To be clear, the National Mining Association is saying that because mountaintop removal is such a small part of the mining industry, the people affected by it simply aren’t worth worrying about. They are saying, “Even if this process is bad for the people who live near it, who cares? There are not enough of them to matter to us.”

The National Mining Association doesn’t care that that small percentage of people is most of Southern West Virginia.

I’m conflicted about coal mining. I wholeheartedly admit that I like electricity. I see the pride miners have in their jobs, and I want the families of miners to have a decent standard of living.

But, just as my views on mining are conflicted and slightly hypocritical, I cannot help but balk at the idea that the White House is doing this for the sole purpose of helping the miners.
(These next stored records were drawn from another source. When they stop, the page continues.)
(* ===== verification/ZlibDriver.v ===== *)
(** * The zlib compressor (compress-zlib/compress-zlib.c)

    The driver feeds a block to a zlib stream and collects what comes out, 4096 bytes at a
    time, in a buffer (Buffer).  Zlib is a class of operations; its documented behaviour is a
    class of laws: what a stream yields up to the code that ends it.  The two functions of the
    driver differ in the calls they make and in the codes they accept. *)

From S2P Require Import Prelude Buffer Compress.
From Stdlib Require Import Init.Byte.

#[local] Open Scope c_scope.

(** ** Zlib *)

Definition Z_OK : Z := 0.
Definition Z_STREAM_END : Z := 1.
Definition Z_DATA_ERROR : Z := -3.
Definition Z_MEM_ERROR : Z := -4.
Definition Z_BUF_ERROR : Z := -5.

Definition CHUNK_SIZE : Z := 4096.

(** A call of [deflate] or [inflate] with [Z_FINISH] is given the stream, the bytes at
    [next_in] and [avail_out]; it returns its code, the bytes it wrote at [next_out], the bytes
    left at [next_in] and the stream. *)
Class Zlib (X : Type) := {
  z_stream : Type;
  deflateInit : M X (Z * z_stream);
  deflate : z_stream -> list byte -> Z -> M X (Z * list byte * list byte * z_stream);
  deflateEnd : z_stream -> M X unit;
  inflateInit : M X (Z * z_stream);
  inflate : z_stream -> list byte -> Z -> M X (Z * list byte * list byte * z_stream);
  inflateEnd : z_stream -> M X unit;
}.
Arguments z_stream X {_}.

(** ** The driver *)

Section driver.
Context {X : Type} `{Zlib X}.
Lemma dump_lines_length fuel : forall addr buf, (length buf <= fuel)%nat ->
  Z.of_nat (length (dump_lines fuel addr buf)) = (Z.of_nat (length buf) + 15) / 16.
Proof.
  induction fuel as [|fuel IH]; intros addr [|b buf] Hl; simpl in Hl; try lia; try done.
  change (dump_lines (S fuel) addr (b :: buf)) with
    (dump_line addr (take 16 (b :: buf)) :: dump_lines fuel (addr + 16) (drop 16 (b :: buf))).
  cbn [length]. rewrite Nat2Z.inj_succ, IH by (rewrite length_drop; simpl; lia).
  rewrite length_drop. cbn [length].
  destruct (decide (length buf < 15)%nat).
  - replace (S (length buf) - 16)%nat with 0%nat by lia.
    change ((Z.of_nat 0 + 15) / 16) with 0.
    apply Z.div_unique with (r := Z.of_nat (length buf)); lia.
  - replace (Z.of_nat (S (length buf)) + 15) with (Z.of_nat (S (length buf) - 16) + 15 + 1 * 16) by lia.
    rewrite (Z.div_add _ 1 16) by lia. lia.
Qed.

Lemma dump_cols_length n : forall j row,
  (length (dump_cols n j row) = 3 * n + (if decide (j <= 8 < j + n) then 1 else 0))%nat.
Proof.
  induction n as [|n IH]; intros j row; cbn [dump_cols].
  - case_decide; simpl; lia.
  - rewrite !length_app, IH.
    assert (length (match row with b :: _ => print_02x b ++ lit " " | [] => lit "   " end) = 3%nat)
      as -> by (by destruct row).
    destruct (Nat.eqb_spec j 8); repeat case_decide; simpl; lia.
Qed.

(** ** Properties *)

(** [string_join] returns a block that holds exactly the parts separated by
    [sep] and the terminator, every byte of it written in bounds, or NULL when [malloc]
    fails. *)
Theorem string_join_correct {X} sep parts (w : world X)
  (Hsep : cstring sep) (Hparts : Forall cstring parts)
  (Hlen : Z.of_nat (length (join sep parts)) < PTRDIFF_MAX) :
  wp (string_join sep parts) w (fun r w' =>
    match r with
    | Some blk => blk = join sep parts ++ [NUL] /\ cstr blk = Ret (join sep parts) /\ frame 1 w w'
    | None => ~ mem_ok w /\ frame 0 w w'
    end).
Proof.
  apply string_join_spec; try done. intros w' F. split_and!; [done| |done].
  apply cstr_app. by apply join_cstring.
Qed.

Lemma string_join_correct_witness :
  wp (string_join (lit "/") [lit "home"; lit "db"; lit "docs"]) (world0 tt) (fun r w' =>
    match r with
    | Some blk => blk = lit "home/db/docs" ++ [NUL] /\ cstr blk = Ret (lit "home/db/docs") /\
                  frame 1 (world0 tt) w'
    | None => ~ mem_ok (world0 tt) /\ frame 0 (world0 tt) w'
    end).
Proof.
  apply (string_join_correct (lit "/") [lit "home"; lit "db"; lit "docs"]).
  - apply (bool_decide_unpack _). vm_compute. exact I.
  - apply (bool_decide_unpack _). vm_compute. exact I.
  - vm_compute. reflexivity.
Defined.
Lemma object_is_intro k r data l pad :
  length r = 16%nat -> revs_wf l -> Z.of_nat (length data) < 2 ^ 32 ->
  object_is (Object (Some k) (Header 0 0 0 (Z.of_nat (length l)) r) (concat l ++ data ++ pad)
               (u32 (Z.of_nat (length data)))) k r data l.
Proof.
  intros Hr Hl Hd. unfold u32. rewrite Z.mod_small by lia.
  pose proof (length_concat_revs l Hl) as HL.
  repeat split; cbn [key header data_length].
  - unfold la_storage_object_get_data, get_data_offset, REV_LEN; cbn [header rev_count revs_data data_length].
    rewrite mem_read_ok by (rewrite ?length_app; lia). rewrite Nat2Z.id.
    rewrite drop_app_exact by lia. by rewrite take_app_exact.
  - unfold la_storage_object_get_all_revs, REV_LEN; cbn [header rev_count rev revs_data].
    rewrite mem_read_ok by (rewrite ?length_app; lia). do 2 f_equal.
    rewrite drop_0, app_assoc. apply take_app_exact. rewrite length_app. lia.
Qed.

(** The memory [la_storage_create_object] fills in. *)
Lemma fill_object (l : list rev_t) data (c : nat) :
  revs_wf l -> (length l <= c)%nat ->
  exists pad,
    mem_write (concat l ++ replicate (16 * (c - length l) + length data) x00)
      (REV_LEN * Z.of_nat (length l)) data = Ret (concat l ++ data ++ pad).
Proof.
  intros Hl Hc. pose proof (length_concat_revs l Hl) as HL. unfold REV_LEN.
  rewrite mem_write_ok by (rewrite ?length_app, ?length_replicate; lia).
  rewrite take_app_exact by lia. eexists. reflexivity.
Qed.

Lemma wp_create_object k r data l (c : Z) w :
  cstring k -> Z.of_nat (length k) < PTRDIFF_MAX -> length r = 16%nat ->
  Z.of_nat (length data) < 2 ^ 32 -> revs_wf (revs_of l) -> 0 <= c < 2 ^ 15 ->
  (forall l', l = Some l' -> c = Z.of_nat (length l')) ->
  wp (la_storage_create_object k r data (Z.of_nat (length data)) (@concat byte <$> l) c) w
    (fun o w' =>
       match o with
       | Some o => frame 3 w w' /\ object_is o k r data (revs_of l)
       | None => frame 0 w w' /\ ~ mem_ok w
       end).
Proof.
  intros Hk Hkl Hr Hd Hl Hc Hcl. unfold la_storage_create_object.
  assert (forall n, n <= 2 ^ 60 -> n <= PTRDIFF_MAX) as HP by (unfold PTRDIFF_MAX; lia).
  wp_step. apply wp_malloc; [unfold SIZEOF_OBJECT; lia| |].
  2: { intros w' Hm Hf _. apply wp_ret. split; [done|]. intros ?. apply Hm.
       split; [done|]. by unfold SIZEOF_OBJECT, PTRDIFF_MAX. }
  intros obj w1 _ _ Hf1 _. cbv beta iota.
  wp_step. apply wp_strdup; [done..| |].
  2: { intros w2 Hm Hf2. wp_steps. split; [solve_frame|]. intros ?. apply Hm.
       by eapply frame_mem_ok. }
  intros w2 Hf2. cbv beta iota zeta.
  assert (u64 (SIZEOF_HEADER + Z.of_nat (length data) + c * REV_LEN)
          = 34 + Z.of_nat (length data) + 16 * c) as ->.
  { unfold u64, SIZEOF_HEADER, REV_LEN. rewrite Z.mod_small; lia. }
  wp_step. apply wp_malloc; [lia| |].
  2: { intros w3 Hm Hf3 _. wp_steps. split; [solve_frame|]. intros ?. apply Hm.
       split; [|apply HP; lia]. by do 2 (eapply frame_mem_ok; [eassumption|]). }
  intros hb w3 _ _ Hf3 _. cbv beta iota zeta. unfold SIZEOF_HEADER.
  replace (Z.to_nat (34 + Z.of_nat (length data) + 16 * c - 34))
    with (16 * Z.to_nat c + length data)%nat by lia.
  assert (frame 3 w w3) as Hf by solve_frame.
  assert (mem_read data 0 (Z.of_nat (length data)) = Ret data) as Hrd.
  { rewrite mem_read_ok by lia. by rewrite drop_0, Nat2Z.id, take_ge. }
  destruct l as [l|]; cbn [revs_of default option_fmap option_map from_option fmap] in *.
  - pose proof (Hcl l eq_refl) as ->. pose proof (length_concat_revs l Hl) as HL.
    destruct (fill_object l data (length l)) as (pad & Hpad); [done|lia|].
    wp_step. wp_step. unfold REV_LEN in *. rewrite mem_read_ok by lia. apply wp_lift.
    rewrite drop_0, take_ge by lia. wp_step.
    rewrite mem_write_ok by (rewrite ?length_replicate; lia). apply wp_lift.
    rewrite take_0, drop_replicate, HL. cbn [app]. wp_step. cbv beta iota.
    wp_step. rewrite Hrd. apply wp_lift. wp_step.
    rewrite Z.mod_small by lia.
    replace (16 * Z.to_nat (Z.of_nat (length l)) + length data - _)%nat
      with (16 * (length l - length l) + length data)%nat by lia.
    rewrite Hpad. apply wp_lift. apply wp_ret. split; [done|]. by apply object_is_intro.
  - destruct (fill_object [] data (Z.to_nat c)) as (pad & Hpad); [done|simpl; lia|].
    wp_step. wp_step. cbv beta iota. wp_step. rewrite Hrd. apply wp_lift. wp_step.
    cbn [concat app length] in Hpad. rewrite Nat.sub_0_r in Hpad.
    change (Z.of_nat 0) with 0 in Hpad. rewrite Hpad. apply wp_lift. apply wp_ret.
    split; [done|]. by apply (object_is_intro k r data []).
Qed.

Lemma wp_destroy_object (o : la_storage_object) w (Q : unit -> world X -> Prop) :
  (forall w', frame (-3) w w' -> Q tt w') -> wp (la_storage_destroy_object o) w Q.
Proof. intros HQ. unfold la_storage_destroy_object. wp_steps. apply HQ. solve_frame. Qed.
End create.

(** C11 (functional): a created object holds the key, the revision, the old revisions and the
    data it was made from; when memory runs out the call gives NULL and keeps nothing
    allocated; destroying the object gives back all it allocated. *)
Theorem la_storage_create_object_correct {X} (k : list byte) (r : rev_t) (data : list byte)
  (l : list rev_t) (w : world X)
  (Hk : cstring k) (Hkl : Z.of_nat (length k) < PTRDIFF_MAX) (Hr : length r = 16%nat)
  (Hd : Z.of_nat (length data) < 2 ^ 32) (Hl : revs_wf l) (Hn : Z.of_nat (length l) < 2 ^ 15) :
  exists o w1,
    la_storage_create_object k r data (Z.of_nat (length data)) (Some (concat l))
      (Z.of_nat (length l)) w = Ret (o, w1) /\
    match o with
    | None => ~ mem_ok w /\ frame 0 w w1
    | Some o =>
        object_is o k r data l /\
        exists w2, la_storage_destroy_object o w1 = Ret (tt, w2) /\ frame 0 w w2
    end.
Proof.
  pose proof (wp_create_object k r data (Some l) (Z.of_nat (length l)) w) as H.
  apply wp_run in H as (o & w1 & Hrun & H); [|done..|lia|by intros ? [= <-]].
  exists o, w1. split; [done|]. destruct o as [o|]; [|naive_solver].
  destruct H as [Hf Ho]. split; [done|].
  assert (wp (la_storage_destroy_object o) w1 (fun _ w2 => frame 0 w w2)) as H.
  { apply wp_destroy_object. intros. solve_frame. }
  apply wp_run in H as ([] & w2 & ? & ?). eauto.
Qed.

Lemma la_storage_create_object_correct_witness :
  exists o w1,
    la_storage_create_object (lit "doc") (rv 9) (lit "{}") 2 (Some (concat [rv 2; rv 1])) 2
      (world0 tt) = Ret (o, w1) /\
    match o with
    | None => ~ mem_ok (world0 tt) /\ frame 0 (world0 tt) w1
    | Some o =>
        object_is o (lit "doc") (rv 9) (lit "{}") [rv 2; rv 1] /\
        exists w2, la_storage_destroy_object o w1 = Ret (tt, w2) /\ frame 0 (world0 tt) w2
    end.
Proof.
  apply (la_storage_create_object_correct (lit "doc") (rv 9) (lit "{}") [rv 2; rv 1] (world0 tt)).
  - apply (bool_decide_unpack _). reflexivity.
  - reflexivity.
  - reflexivity.
  - reflexivity.
  - repeat constructor.
  - reflexivity.
Defined.

(** ** The driver registry *)

Section registry.
Context {X E S I : Type}.
Implicit Types drivers : drivers_table X E S I.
If a coal miner makes a decent living but, at the same time, the miner and the miner’s family suffer severe health problems from the job and the method of mining, then quality of life is not improved.
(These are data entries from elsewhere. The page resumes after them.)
(** The code, and [numkeys] and [size]; a first statistics block is not freed when the
    second call fails. *)
Definition bdb_la_storage_stat : M D (Z * option (Z * Z)) :=
  let* rc := txn_begin in
  if negb (rc =? 0) then ret (-1, None) else
  let* '(rc, (nkeys, pages, pagesize)) := call (bdb_stat false) in
  if negb (rc =? 0) then txn_abort ;;; ret (-1, None) else
  lib_alloc ;;;
  let* '(rc, (_, pages', pagesize')) := call (bdb_stat true) in
  if negb (rc =? 0) then txn_abort ;;; ret (-1, None) else
  lib_alloc ;;; free ;;; free ;;; txn_commit ;;;
  ret (0, Some (s32 nkeys, u64 (pages * pagesize + pages' * pagesize'))).

(** ** Iterating *)

Definition bdb_la_storage_iterator_open (st : la_storage_object_store) (since : Z)
  : M D (option la_storage_object_iterator) :=
  let* p := malloc 16 in
  match p with
  | None => ret None
  | Some _ =>
      let* '(rc, c) := call (bdb_cursor_open seqindex compare_seq) in
      if negb (rc =? 0) then free ;;; ret None
      else if 0 <? since then
        let* '(rc, c) := call (bdb_cursor_set c (le_bytes 8 since)) in
        if negb (rc =? 0) then call_ (bdb_cursor_close c) ;;; free ;;; ret None
        else ret (Some (BdbIterator st c))
      else ret (Some (BdbIterator st c))
  end.

(** For callers that pass an [obj]. *)
Definition bdb_la_storage_iterator_next (it : la_storage_object_iterator)
  : M D (la_storage_object_iterator_result * option la_storage_object *
         la_storage_object_iterator) :=
  let* '(rc, (pkey, value), c) := call (bdb_cursor_next (it_cursor it)) in
  let it := BdbIterator (it_store it) c in
  if negb (rc =? 0) then
    ret (if rc =? DB_NOTFOUND then LA_STORAGE_OBJECT_ITERATOR_END
         else LA_STORAGE_OBJECT_ITERATOR_ERROR, None, it)
  else
    lib_alloc ;;; lib_alloc ;;; lib_alloc ;;; free ;;;
    let* p := malloc SIZEOF_OBJECT in
    match p with
    | None => ret (LA_STORAGE_OBJECT_ITERATOR_ERROR, None, it)
    | Some _ =>
        let* k := keycpy pkey in
        free ;;;
        let* o := lift (object_of_record (Some k) value) in
        ret (LA_STORAGE_OBJECT_ITERATOR_GOT_NEXT, Some o, it)
    end.

Definition bdb_la_storage_iterator_close (it : la_storage_object_iterator) : M D unit :=
  call_ (bdb_cursor_close (it_cursor it)) ;;; free.

(** ** The driver table *)

Definition bdb_driver
  : la_object_store_driver D la_storage_env la_storage_object_store
      la_storage_object_iterator :=
  Driver D la_storage_env la_storage_object_store la_storage_object_iterator
    (lit "BDB") bdb_la_storage_open_env bdb_la_storage_close_env bdb_la_storage_open
    bdb_la_storage_close None
    (fun _ k r => bdb_la_storage_get k r true)
    (fun _ k => bdb_la_storage_get_rev k)
    (fun _ k => bdb_la_storage_get_all_revs k)
    (Some (fun _ k revs n => bdb_la_storage_set_revs k revs n))
    (fun _ r o => bdb_la_storage_put r o)
    (fun _ o => bdb_la_storage_replace o)
    (fun _ => bdb_la_storage_lastseq)
    (fun _ => bdb_la_storage_stat)
    bdb_la_storage_iterator_open bdb_la_storage_iterator_next bdb_la_storage_iterator_close.
End driver.

(** ** The laws of Berkeley DB the driver relies on *)

(** The records of the database, the sequence's own aside, and the sequence's next value. *)
Record view := View {
  docs : gmap (list byte) (list byte);
  next_seq : Z;
}.

(** The key of the record the sequence keeps its state in. *)
Definition SEQ_KEY : list byte := NUL :: lit "SEQ".

(** *** Secondary indexes *)

(** An entry of an index: its key, and the record it stands for. *)
Definition index_entry : Type := list byte * (list byte * list byte).

(** What the function given to [associate] makes of the records. *)
Definition indexed (index : list byte -> list byte -> outcome (option (list byte)))
  (l : list (list byte * list byte)) : list index_entry :=
  omap (fun e => match index e.1 e.2 with Ret (Some s) => Some (s, e) | _ => None end) l.

(** The order the function given to [set_bt_compare] defines. *)
Definition index_le (cmp : list byte -> list byte -> outcome Z) (e1 e2 : index_entry) : Prop :=
  exists z, cmp e1.1 e2.1 = Ret z /\ z <= 0.

(** What Berkeley DB asks of the two functions: they are defined on the records of the
    database and on the keys, the keys are distinct, and the comparison is a total order. *)
Record index_ready (index : list byte -> list byte -> outcome (option (list byte)))
  (cmp : list byte -> list byte -> outcome Z) (l : list (list byte * list byte)) : Prop := {
  ir_defined : Forall (fun e => exists s, index e.1 e.2 = Ret s) l;
  ir_distinct : NoDup (map fst (indexed index l));
  ir_compared e1 e2 :
    e1 ∈ indexed index l -> e2 ∈ indexed index l -> exists z, cmp e1.1 e2.1 = Ret z;
  ir_total e1 e2 :
    e1 ∈ indexed index l -> e2 ∈ indexed index l -> index_le cmp e1 e2 \/ index_le cmp e2 e1;
  ir_trans e1 e2 e3 :
    e1 ∈ indexed index l -> e2 ∈ indexed index l -> e3 ∈ indexed index l ->
    index_le cmp e1 e2 -> index_le cmp e2 e3 -> index_le cmp e1 e3;
}.

(** [healthy] states have no failing calls ahead.  A failed call changes no contents; aborts
    and failed commits drop what the transaction did. *)
Class BerkeleyDBLaws (D C : Type) `{BerkeleyDB D C} := {
  committed : D -> view;
  in_txn : D -> option view;
  healthy : D -> Prop;
  seq_record : D -> list byte;
  cursor_rest : C -> list index_entry;
  txn_begin_law (d : D) :
    in_txn d = None ->
    let '(rc, d') := bdb_txn_begin d in
    committed d' = committed d /\ in_txn d' = (if rc =? 0 then Some (committed d) else None) /\
    (healthy d -> rc = 0 /\ healthy d');
  txn_abort_law (d : D) :
    committed (bdb_txn_abort d) = committed d /\ in_txn (bdb_txn_abort d) = None /\
    (healthy d -> healthy (bdb_txn_abort d));
  txn_commit_law (d : D) t :
    in_txn d = Some t ->
    let '(rc, d') := bdb_txn_commit d in
    committed d' = (if rc =? 0 then t else committed d) /\ in_txn d' = None /\
    (healthy d -> rc = 0 /\ healthy d');
  get_law (b : bool) k (d : D) v0 :
    (if b then in_txn d else Some (committed d)) = Some v0 ->
    let '(rc, v, d') := bdb_get b k d in
    committed d' = committed d /\ in_txn d' = in_txn d /\
    (rc = 0 -> docs v0 !! k = Some v) /\ (rc = DB_NOTFOUND -> docs v0 !! k = None) /\
    (healthy d -> (rc = 0 \/ rc = DB_NOTFOUND) /\ healthy d');
  put_law k v (d : D) t :
    in_txn d = Some t ->
    let '(rc, d') := bdb_put k v d in
    committed d' = committed d /\
    in_txn d' = Some (if rc =? 0 then View (<[k := v]> (docs t)) (next_seq t) else t) /\
    (healthy d -> rc = 0 /\ healthy d');
  seq_get_law (d : D) t :
    in_txn d = Some t ->
    let '(rc, n, d') := bdb_seq_get d in
    committed d' = committed d /\
    in_txn d' = Some (if rc =? 0 then View (docs t) (next_seq t + 1) else t) /\
    (rc = 0 -> n = next_seq t) /\ (healthy d -> rc = 0 /\ healthy d');
  seq_stat_law (d : D) :
    let '(rc, n, d') := bdb_seq_stat d in
    committed d' = committed d /\ in_txn d' = in_txn d /\
    (rc = 0 -> n = next_seq (committed d)) /\ (healthy d -> rc = 0 /\ healthy d');
  cursor_open_law index cmp (d : D) :
    let '(rc, c, d') := bdb_cursor_open index cmp d in
    let l := (SEQ_KEY, seq_record d) :: map_to_list (docs (committed d)) in
    committed d' = committed d /\ in_txn d' = in_txn d /\
    (rc = 0 -> index_ready index cmp l ->
       cursor_rest c ≡ₚ indexed index l /\ StronglySorted (index_le cmp) (cursor_rest c)) /\
    (healthy d -> rc = 0 /\ healthy d');
  cursor_set_law (c : C) s (d : D) :
    let '(rc, c', d') := bdb_cursor_set c s d in
    committed d' = committed d /\ in_txn d' = in_txn d /\
    (rc = 0 -> exists l1 e, e.1 = s /\ cursor_rest c = l1 ++ e :: cursor_rest c') /\
    (healthy d -> (exists e, e ∈ cursor_rest c /\ e.1 = s) -> rc = 0) /\
    (healthy d -> healthy d');
  cursor_next_law (c : C) (d : D) :
    let '(rc, e, c', d') := bdb_cursor_next c d in
    committed d' = committed d /\ in_txn d' = in_txn d /\
    (rc = 0 -> exists s, cursor_rest c = (s, e) :: cursor_rest c') /\
    (rc = DB_NOTFOUND -> cursor_rest c = []) /\
    (healthy d -> (rc = 0 \/ rc = DB_NOTFOUND) /\ healthy d');
  cursor_close_law (c : C) (d : D) :
    committed (bdb_cursor_close c d) = committed d /\ in_txn (bdb_cursor_close c d) = in_txn d /\
    (healthy d -> healthy (bdb_cursor_close c d));
}.

(** ** Documents in records *)

Lemma user_header_doc d : doc_wf d -> user_header (encode_doc d) = Ret (doc_header d).
Proof.
  intros Hd. pose proof (length_encode_doc d Hd) as HL. destruct Hd as (Hh & _).
  unfold user_header, SIZEOF_HEADER. rewrite mem_read_ok by lia.
  rewrite drop_0. unfold encode_doc. change (Z.to_nat 34) with 34%nat.
  by rewrite decode_encode_header.
Qed.

Lemma dbt_user_doc d :
  doc_wf d -> decode_header (dbt_user zero_header (encode_doc d)) = doc_header d.
Proof.
  intros Hd. pose proof (length_encode_doc d Hd) as HL. destruct Hd as (Hh & _).
  unfold dbt_user, zero_header. rewrite length_replicate, drop_ge by (rewrite length_replicate; lia).
  rewrite app_nil_r. unfold encode_doc. by apply decode_encode_header.
Qed.

Lemma object_of_record_doc k d :
  doc_wf d ->
  exists o, object_of_record (Some k) (encode_doc d) = Ret o /\ object_holds o k d.
Proof.
  intros Hd. pose proof (length_encode_doc d Hd) as HL.
  pose proof Hd as (Hh & Hr & Hs & _). unfold object_of_record, SIZEOF_HEADER, REV_LEN.
  rewrite mem_read_ok by lia. rewrite drop_0. change (Z.to_nat 34) with 34%nat.
  assert (decode_header (take 34 (encode_doc d)) = doc_header d) as ->
    by (unfold encode_doc; by apply decode_encode_header).
  eexists. split; [done|]. repeat split; cbn [key header data_length revs_data].
  - unfold u32. cbn [rev_count doc_header]. rewrite Z.mod_small; lia.
  - exists []. unfold encode_doc. rewrite app_nil_r.
    apply drop_app_exact. by rewrite length_encode_header.
Qed.

(** Moving [b] up by the length of [c]. *)
Lemma mem_move_up (a b c e : list byte) dst src len :
  dst = Z.of_nat (length a + length c) -> src = Z.of_nat (length a) ->
  len = Z.of_nat (length b) ->
  mem_move (a ++ b ++ c ++ e) dst src len =
    Ret (a ++ take (length c) (b ++ c) ++ b ++ e).
Proof.
  intros -> -> ->. unfold mem_move.
  rewrite mem_read_ok by (rewrite ?length_app; lia). rewrite !Nat2Z.id.
  rewrite drop_app_length, take_app_length.
  rewrite mem_write_ok by (rewrite ?length_app; lia). rewrite Nat2Z.id. f_equal.
  rewrite take_app_ge by lia.
  replace (length a + length c - length a)%nat with (length c) by lia.
  rewrite !(app_assoc b c e), take_app_le by (rewrite length_app; lia).
  rewrite <- !app_assoc. do 3 f_equal.
  rewrite drop_app_ge by lia. rewrite drop_app_ge by lia. apply drop_app_exact. lia.
Qed.

Section push.
Context {D : Type}.
Implicit Types w : world D.

(** The two shapes of [push_revision]: with room for one more revision, and with the oldest
    one dropped. *)
Lemma make_room (revs : list rev_t) (data pad : list byte) :
  revs_wf revs -> length pad = 16%nat ->
  exists x, length x = 16%nat /\
    mem_move (concat revs ++ data ++ pad) (16 * Z.of_nat (length revs) + 16)
      (16 * Z.of_nat (length revs)) (Z.of_nat (length data)) = Ret (concat revs ++ x ++ data).
Proof.
  intros Hr Hp. pose proof (length_concat_revs revs Hr).
  exists (take 16 (data ++ pad)). split; [rewrite length_take, length_app; lia|].
  rewrite <- (app_nil_r pad) at 1. rewrite mem_move_up by lia. by rewrite Hp, app_nil_r.
Qed.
Stopping this study and ignoring the ill effects of mountaintop removal may well increase coal production, but it doesn’t, ultimately, help the people the president has championed.

Dare I say, halting this study might help the coal bosses at the top of the chain while hurting the miners and their families. As unprecedented as it is to suggest, maybe profit is more important to industry leaders and government officials then the health of Appalachian communities.

I’m sure it is just a coincidence that the White House ordered this study stopped shortly after billionaire coal operator Gov. Jim Justice switched back to the Republican Party at a rally for billionaire President Donald Trump in Huntington.

In case you missed President Trump’s recent speech in Phoenix, it went something like this: “I am not a racist. When you hurt one American you hurt every American. Love. Hope. Unity. I hate the Press. I also hate most Republican senate leaders. Love. Hope. Unity. America. Remember President Obama? He sucked. I like West Virginia coal miners. Gov. Jim Justice is a great man.”

So, obviously, the fact that billionaire coal operator Gov. Jim Justice got some love in the president’s 70-plus minute “unity and love except for the people I dislike” speech is no indication that the president is even thinking about what financial goals our governor might be plotting for the coal industry leaders at the expense of the miners.

Gov. Justice is a billionaire. He made a lot of that money from the physical sacrifices made by coal miners. Instead of crying about how regulations are costing him and his pals money, wouldn’t it be crazy if he was outraged that the federal government was willing to ignore the health of a sizable portion of West Virginia because “mountaintop mining now accounts for less than one percent of coal production and a study of health impacts may be unnecessary”?

The National Mining Association isn’t losing any sleep over the poor health of a bunch of unnecessary hillbillies, but shouldn’t our governor?

Bil Lepp, of South Charleston, is a writer and storyteller.